┌─ INFORMATION
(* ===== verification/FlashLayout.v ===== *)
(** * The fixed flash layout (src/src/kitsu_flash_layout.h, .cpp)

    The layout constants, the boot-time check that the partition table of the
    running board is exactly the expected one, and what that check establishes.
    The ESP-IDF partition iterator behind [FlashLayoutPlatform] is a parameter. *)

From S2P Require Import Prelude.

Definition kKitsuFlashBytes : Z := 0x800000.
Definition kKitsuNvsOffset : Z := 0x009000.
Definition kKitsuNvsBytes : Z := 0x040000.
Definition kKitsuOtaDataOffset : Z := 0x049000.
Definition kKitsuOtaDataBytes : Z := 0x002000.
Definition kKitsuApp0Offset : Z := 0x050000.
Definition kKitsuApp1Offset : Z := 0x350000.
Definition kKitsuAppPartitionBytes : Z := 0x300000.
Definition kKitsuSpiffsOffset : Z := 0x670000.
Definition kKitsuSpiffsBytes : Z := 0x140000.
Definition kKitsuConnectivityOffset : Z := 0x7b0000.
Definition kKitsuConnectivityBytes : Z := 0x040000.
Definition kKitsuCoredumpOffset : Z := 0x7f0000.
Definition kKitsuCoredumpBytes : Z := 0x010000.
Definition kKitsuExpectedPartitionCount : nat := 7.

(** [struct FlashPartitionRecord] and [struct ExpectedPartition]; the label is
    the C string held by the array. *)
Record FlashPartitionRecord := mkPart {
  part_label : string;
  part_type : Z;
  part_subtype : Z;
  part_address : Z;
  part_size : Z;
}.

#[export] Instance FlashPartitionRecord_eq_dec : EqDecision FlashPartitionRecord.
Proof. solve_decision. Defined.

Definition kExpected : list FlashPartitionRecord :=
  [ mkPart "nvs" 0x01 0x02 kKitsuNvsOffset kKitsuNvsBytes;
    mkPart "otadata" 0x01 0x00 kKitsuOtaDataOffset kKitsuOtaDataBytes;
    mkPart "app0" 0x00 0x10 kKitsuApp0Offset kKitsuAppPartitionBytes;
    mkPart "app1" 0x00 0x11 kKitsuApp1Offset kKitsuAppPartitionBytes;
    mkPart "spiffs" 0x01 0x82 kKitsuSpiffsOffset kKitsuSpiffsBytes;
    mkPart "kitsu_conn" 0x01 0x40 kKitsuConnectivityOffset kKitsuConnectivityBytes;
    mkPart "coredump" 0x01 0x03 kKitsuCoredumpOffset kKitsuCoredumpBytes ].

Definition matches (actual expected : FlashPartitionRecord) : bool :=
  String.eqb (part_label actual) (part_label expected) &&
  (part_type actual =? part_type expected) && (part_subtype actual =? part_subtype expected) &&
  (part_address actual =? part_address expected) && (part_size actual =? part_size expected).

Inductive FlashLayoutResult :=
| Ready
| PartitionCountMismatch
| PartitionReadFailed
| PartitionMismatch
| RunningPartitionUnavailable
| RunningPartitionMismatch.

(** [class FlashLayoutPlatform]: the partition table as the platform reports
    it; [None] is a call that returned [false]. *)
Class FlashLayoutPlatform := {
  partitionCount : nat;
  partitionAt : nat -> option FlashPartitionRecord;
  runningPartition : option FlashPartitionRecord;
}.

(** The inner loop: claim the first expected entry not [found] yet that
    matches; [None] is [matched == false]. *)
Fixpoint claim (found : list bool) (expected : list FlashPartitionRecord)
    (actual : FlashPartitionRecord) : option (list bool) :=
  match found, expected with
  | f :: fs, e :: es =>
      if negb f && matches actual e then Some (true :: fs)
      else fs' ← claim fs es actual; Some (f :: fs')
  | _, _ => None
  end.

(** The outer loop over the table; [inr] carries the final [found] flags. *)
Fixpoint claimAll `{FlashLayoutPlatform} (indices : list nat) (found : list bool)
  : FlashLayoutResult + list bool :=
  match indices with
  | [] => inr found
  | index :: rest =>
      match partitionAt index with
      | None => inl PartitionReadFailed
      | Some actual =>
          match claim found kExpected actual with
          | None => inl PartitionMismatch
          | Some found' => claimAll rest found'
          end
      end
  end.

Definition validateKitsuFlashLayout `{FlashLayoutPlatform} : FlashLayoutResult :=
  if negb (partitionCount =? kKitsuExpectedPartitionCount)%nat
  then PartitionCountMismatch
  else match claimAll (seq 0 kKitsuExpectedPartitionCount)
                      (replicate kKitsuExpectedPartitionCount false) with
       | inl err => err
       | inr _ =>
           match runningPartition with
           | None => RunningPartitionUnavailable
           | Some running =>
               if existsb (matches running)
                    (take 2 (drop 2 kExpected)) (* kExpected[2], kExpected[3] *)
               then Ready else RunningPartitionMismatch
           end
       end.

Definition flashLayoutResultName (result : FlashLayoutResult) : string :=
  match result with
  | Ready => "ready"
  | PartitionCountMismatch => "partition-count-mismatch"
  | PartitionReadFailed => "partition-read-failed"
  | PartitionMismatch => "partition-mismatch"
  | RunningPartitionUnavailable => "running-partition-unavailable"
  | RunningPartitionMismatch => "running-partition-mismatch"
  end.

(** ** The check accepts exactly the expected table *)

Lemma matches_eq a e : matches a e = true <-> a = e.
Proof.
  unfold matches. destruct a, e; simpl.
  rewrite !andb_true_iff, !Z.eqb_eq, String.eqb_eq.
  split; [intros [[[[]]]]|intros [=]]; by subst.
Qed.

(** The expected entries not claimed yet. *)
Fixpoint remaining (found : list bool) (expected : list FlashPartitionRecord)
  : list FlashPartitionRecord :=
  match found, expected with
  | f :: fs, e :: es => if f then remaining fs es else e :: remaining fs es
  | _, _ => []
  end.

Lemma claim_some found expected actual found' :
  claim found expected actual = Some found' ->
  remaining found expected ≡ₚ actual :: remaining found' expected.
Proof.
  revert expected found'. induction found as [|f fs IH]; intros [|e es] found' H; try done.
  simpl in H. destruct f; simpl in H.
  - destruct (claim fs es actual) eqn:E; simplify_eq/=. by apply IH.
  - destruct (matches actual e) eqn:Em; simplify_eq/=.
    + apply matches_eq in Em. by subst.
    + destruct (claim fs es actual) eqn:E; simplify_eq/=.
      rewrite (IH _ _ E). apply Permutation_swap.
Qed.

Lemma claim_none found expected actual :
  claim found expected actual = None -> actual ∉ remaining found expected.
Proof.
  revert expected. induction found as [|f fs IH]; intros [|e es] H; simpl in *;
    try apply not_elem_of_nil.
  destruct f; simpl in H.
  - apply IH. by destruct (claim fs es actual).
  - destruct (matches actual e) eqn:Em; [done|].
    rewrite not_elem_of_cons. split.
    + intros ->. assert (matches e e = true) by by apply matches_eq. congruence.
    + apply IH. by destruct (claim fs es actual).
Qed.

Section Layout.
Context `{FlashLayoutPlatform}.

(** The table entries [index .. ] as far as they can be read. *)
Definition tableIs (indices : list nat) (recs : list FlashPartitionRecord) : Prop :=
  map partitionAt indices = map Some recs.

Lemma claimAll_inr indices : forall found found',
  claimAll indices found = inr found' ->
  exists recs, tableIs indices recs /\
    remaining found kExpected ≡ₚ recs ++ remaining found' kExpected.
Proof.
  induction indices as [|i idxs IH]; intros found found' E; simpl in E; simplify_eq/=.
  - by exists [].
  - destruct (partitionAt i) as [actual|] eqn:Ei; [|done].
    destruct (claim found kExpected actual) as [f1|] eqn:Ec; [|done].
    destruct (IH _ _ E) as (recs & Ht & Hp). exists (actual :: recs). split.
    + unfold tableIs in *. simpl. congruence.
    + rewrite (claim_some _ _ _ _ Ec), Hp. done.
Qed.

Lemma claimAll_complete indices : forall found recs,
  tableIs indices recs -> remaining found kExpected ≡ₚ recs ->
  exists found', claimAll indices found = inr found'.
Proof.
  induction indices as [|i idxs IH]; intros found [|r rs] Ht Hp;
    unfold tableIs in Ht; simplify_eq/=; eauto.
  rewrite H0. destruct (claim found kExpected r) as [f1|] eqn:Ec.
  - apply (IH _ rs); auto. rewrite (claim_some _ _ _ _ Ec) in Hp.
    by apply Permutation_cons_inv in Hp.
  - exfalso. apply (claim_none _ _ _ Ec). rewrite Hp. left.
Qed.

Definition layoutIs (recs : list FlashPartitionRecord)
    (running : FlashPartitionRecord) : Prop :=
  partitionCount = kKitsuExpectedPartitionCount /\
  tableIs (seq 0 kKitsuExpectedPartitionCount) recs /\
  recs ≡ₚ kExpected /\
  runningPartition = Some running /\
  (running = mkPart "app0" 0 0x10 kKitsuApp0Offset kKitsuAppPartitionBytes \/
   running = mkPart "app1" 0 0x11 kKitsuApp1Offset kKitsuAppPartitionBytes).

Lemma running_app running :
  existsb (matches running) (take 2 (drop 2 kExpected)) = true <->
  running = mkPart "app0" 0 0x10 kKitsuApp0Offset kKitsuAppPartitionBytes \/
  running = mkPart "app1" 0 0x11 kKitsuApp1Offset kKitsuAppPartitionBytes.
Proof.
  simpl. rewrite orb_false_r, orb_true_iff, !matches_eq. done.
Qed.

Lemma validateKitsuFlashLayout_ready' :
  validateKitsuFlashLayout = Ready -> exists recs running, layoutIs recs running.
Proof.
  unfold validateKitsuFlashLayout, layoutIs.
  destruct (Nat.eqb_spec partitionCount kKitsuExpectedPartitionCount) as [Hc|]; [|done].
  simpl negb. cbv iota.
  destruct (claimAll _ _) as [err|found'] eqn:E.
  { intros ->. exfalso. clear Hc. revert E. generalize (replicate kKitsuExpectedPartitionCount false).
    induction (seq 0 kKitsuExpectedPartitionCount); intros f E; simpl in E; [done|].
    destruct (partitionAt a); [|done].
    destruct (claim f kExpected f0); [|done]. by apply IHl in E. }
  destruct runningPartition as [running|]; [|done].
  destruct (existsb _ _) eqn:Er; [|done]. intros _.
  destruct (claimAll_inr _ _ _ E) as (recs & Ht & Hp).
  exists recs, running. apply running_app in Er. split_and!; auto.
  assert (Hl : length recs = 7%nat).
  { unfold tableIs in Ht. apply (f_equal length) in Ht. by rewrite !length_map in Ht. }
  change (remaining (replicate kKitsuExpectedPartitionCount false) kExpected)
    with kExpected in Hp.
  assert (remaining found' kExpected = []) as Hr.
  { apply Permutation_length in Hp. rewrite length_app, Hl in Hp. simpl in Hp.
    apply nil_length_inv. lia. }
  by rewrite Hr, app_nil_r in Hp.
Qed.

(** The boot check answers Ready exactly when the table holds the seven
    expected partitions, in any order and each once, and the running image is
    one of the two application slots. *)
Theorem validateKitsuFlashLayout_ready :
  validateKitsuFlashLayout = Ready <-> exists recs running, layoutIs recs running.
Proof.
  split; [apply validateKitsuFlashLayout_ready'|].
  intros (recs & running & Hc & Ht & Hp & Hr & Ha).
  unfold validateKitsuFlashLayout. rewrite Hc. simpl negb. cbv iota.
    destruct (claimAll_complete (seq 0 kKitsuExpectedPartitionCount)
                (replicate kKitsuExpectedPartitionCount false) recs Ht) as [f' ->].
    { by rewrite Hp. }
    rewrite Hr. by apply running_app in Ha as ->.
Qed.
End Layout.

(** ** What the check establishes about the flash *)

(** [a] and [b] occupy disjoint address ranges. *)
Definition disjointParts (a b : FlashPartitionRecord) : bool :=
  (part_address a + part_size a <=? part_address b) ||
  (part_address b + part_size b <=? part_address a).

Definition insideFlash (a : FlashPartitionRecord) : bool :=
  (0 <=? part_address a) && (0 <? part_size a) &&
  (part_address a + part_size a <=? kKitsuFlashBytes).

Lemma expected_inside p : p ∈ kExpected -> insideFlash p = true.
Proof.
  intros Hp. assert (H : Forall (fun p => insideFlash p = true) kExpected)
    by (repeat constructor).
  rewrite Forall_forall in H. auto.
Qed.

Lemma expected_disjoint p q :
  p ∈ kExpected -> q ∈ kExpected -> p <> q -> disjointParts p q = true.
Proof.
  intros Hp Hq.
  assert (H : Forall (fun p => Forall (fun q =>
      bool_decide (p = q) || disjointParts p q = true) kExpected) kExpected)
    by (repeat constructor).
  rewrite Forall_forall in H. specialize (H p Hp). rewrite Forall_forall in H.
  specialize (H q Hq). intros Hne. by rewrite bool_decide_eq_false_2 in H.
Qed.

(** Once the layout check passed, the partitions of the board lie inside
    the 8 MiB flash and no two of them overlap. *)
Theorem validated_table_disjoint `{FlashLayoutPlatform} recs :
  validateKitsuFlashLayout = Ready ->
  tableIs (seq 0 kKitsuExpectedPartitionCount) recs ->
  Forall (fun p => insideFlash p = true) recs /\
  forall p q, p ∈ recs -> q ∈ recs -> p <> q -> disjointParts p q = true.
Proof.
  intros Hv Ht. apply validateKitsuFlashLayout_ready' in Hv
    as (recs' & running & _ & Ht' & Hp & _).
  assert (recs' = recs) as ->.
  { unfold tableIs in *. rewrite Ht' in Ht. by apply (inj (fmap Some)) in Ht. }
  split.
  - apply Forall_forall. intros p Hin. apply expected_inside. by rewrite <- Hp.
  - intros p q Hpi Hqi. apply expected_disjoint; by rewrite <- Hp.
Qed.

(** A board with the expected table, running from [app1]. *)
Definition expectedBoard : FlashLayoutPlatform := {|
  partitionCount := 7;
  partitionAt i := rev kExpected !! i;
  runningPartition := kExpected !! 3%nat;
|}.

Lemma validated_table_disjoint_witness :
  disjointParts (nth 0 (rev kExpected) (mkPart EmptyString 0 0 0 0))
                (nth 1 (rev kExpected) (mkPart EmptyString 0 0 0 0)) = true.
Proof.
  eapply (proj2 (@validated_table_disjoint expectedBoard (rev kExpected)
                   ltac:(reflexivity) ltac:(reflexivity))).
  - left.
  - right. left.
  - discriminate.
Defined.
└─
The lines to retype run from the start of the entries through the line containing "From S2P Require Import Prelude."; reproduce them exactly and add nothing.

◆ TASK OUTPUT
(* ===== verification/FlashLayout.v ===== *)
(** * The fixed flash layout (src/src/kitsu_flash_layout.h, .cpp)

    The layout constants, the boot-time check that the partition table of the
    running board is exactly the expected one, and what that check establishes.
    The ESP-IDF partition iterator behind [FlashLayoutPlatform] is a parameter. *)

From S2P Require Import Prelude.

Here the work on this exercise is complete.